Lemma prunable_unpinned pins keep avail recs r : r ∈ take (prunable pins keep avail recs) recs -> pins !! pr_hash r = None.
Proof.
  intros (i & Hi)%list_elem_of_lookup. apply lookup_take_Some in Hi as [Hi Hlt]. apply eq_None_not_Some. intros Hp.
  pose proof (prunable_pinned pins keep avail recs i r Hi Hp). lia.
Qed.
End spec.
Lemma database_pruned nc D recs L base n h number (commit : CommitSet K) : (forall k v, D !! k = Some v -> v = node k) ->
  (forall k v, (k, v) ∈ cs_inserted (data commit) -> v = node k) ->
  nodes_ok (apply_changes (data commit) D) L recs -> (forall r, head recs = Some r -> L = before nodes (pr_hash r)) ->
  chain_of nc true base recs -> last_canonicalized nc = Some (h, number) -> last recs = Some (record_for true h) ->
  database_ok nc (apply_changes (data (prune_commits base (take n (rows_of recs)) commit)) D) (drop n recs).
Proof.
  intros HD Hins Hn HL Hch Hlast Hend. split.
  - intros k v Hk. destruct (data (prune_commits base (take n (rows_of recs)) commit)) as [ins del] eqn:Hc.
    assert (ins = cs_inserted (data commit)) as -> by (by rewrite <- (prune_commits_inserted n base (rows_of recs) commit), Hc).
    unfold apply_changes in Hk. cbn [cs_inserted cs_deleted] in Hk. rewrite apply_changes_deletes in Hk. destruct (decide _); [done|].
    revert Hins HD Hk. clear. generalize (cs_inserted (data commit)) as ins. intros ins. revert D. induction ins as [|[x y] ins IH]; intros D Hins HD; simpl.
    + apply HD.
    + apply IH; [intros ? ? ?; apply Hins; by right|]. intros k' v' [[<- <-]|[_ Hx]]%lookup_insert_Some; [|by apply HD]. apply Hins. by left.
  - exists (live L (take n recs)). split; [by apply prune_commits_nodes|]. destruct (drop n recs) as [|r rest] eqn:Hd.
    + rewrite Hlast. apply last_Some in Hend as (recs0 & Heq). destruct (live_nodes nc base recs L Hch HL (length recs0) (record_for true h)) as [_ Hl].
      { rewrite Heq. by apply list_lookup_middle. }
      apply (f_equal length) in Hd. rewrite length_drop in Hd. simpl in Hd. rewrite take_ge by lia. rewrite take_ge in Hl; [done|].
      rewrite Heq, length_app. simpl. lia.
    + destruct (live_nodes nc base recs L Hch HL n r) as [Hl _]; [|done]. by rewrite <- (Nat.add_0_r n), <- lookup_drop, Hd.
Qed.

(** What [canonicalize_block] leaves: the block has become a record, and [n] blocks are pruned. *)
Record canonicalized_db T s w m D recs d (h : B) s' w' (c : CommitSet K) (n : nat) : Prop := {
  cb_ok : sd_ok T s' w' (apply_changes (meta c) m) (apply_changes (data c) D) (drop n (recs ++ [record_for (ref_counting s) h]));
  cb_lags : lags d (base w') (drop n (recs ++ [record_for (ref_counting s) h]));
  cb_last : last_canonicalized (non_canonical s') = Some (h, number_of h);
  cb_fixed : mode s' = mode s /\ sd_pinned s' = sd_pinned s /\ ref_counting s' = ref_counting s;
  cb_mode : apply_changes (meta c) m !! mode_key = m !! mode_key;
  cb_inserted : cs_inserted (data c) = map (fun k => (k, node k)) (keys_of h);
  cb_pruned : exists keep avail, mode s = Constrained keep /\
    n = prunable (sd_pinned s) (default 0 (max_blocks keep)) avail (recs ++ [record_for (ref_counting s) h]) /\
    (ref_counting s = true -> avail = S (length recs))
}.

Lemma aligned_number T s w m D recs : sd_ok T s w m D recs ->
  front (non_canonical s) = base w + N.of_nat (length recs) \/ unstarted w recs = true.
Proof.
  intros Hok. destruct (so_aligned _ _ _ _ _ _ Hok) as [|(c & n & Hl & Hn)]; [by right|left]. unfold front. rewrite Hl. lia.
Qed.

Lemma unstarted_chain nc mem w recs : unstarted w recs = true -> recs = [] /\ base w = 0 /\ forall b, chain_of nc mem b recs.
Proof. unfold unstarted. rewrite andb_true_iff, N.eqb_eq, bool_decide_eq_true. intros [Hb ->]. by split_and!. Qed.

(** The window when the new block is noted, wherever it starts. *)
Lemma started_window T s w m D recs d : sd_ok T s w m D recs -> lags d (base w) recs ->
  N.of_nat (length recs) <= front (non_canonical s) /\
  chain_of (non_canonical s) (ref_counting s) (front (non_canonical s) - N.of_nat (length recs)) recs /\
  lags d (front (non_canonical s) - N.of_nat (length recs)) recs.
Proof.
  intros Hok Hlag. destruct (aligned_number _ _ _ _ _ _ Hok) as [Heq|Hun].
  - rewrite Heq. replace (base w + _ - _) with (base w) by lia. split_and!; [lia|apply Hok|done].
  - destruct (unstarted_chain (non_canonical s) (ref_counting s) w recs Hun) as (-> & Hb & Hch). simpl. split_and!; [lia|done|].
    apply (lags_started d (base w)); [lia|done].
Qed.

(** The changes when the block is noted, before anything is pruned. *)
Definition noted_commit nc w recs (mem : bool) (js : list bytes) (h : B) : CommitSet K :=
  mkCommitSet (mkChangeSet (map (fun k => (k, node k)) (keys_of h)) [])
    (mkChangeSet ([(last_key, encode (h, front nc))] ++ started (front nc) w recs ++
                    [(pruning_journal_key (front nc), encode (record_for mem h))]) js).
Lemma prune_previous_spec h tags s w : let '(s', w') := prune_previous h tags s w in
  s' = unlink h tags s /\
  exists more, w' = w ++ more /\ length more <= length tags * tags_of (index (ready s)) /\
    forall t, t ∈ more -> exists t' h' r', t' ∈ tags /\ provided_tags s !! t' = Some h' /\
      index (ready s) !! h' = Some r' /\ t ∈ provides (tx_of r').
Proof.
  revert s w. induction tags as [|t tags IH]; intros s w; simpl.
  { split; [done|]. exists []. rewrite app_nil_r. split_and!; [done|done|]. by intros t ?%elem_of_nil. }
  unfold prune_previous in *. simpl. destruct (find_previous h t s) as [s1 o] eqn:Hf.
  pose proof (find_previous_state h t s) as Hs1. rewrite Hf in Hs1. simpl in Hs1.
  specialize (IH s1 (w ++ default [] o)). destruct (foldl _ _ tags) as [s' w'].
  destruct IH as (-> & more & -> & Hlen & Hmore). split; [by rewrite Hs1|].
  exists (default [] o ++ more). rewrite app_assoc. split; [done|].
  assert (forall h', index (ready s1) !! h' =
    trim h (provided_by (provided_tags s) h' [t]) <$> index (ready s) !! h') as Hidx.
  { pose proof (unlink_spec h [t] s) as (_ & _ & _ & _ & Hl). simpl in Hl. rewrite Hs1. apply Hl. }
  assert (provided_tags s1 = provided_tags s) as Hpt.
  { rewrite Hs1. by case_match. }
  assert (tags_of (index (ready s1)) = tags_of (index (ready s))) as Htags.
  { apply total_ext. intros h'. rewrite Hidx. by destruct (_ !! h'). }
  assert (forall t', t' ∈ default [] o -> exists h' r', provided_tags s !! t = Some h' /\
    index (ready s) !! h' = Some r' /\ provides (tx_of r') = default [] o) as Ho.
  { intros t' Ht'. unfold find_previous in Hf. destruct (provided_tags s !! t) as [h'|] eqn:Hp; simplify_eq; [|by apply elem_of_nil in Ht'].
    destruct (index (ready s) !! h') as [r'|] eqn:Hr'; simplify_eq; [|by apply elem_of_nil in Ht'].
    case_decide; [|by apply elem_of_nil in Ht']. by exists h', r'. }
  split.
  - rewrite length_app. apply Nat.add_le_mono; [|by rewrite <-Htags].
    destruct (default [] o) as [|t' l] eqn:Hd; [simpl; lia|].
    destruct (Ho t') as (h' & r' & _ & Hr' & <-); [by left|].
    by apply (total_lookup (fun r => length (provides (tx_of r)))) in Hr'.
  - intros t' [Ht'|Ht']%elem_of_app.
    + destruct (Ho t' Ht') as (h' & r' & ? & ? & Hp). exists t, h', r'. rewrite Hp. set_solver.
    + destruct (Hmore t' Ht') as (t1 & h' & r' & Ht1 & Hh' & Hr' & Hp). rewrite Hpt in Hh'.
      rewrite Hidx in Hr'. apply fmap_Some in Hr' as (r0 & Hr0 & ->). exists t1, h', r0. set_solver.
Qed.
----
• Task directions: Once the line containing "eqn:Hp; simplify_eq; [|by apply elem_of_nil in Ht']." is found, please retype it and every remaining line of the listing above, exactly, with nothing else.

• Solution to this problem:
  { intros t' Ht'. unfold find_previous in Hf. destruct (provided_tags s !! t) as [h'|] eqn:Hp; simplify_eq; [|by apply elem_of_nil in Ht'].
    destruct (index (ready s) !! h') as [r'|] eqn:Hr'; simplify_eq; [|by apply elem_of_nil in Ht'].
    case_decide; [|by apply elem_of_nil in Ht']. by exists h', r'. }
  split.
  - rewrite length_app. apply Nat.add_le_mono; [|by rewrite <-Htags].
    destruct (default [] o) as [|t' l] eqn:Hd; [simpl; lia|].
    destruct (Ho t') as (h' & r' & _ & Hr' & <-); [by left|].
    by apply (total_lookup (fun r => length (provides (tx_of r)))) in Hr'.
  - intros t' [Ht'|Ht']%elem_of_app.
    + destruct (Ho t' Ht') as (h' & r' & ? & ? & Hp). exists t, h', r'. rewrite Hp. set_solver.
    + destruct (Hmore t' Ht') as (t1 & h' & r' & Ht1 & Hh' & Hr' & Hp). rewrite Hpt in Hh'.
      rewrite Hidx in Hr'. apply fmap_Some in Hr' as (r0 & Hr0 & ->). exists t1, h', r0. set_solver.
Qed.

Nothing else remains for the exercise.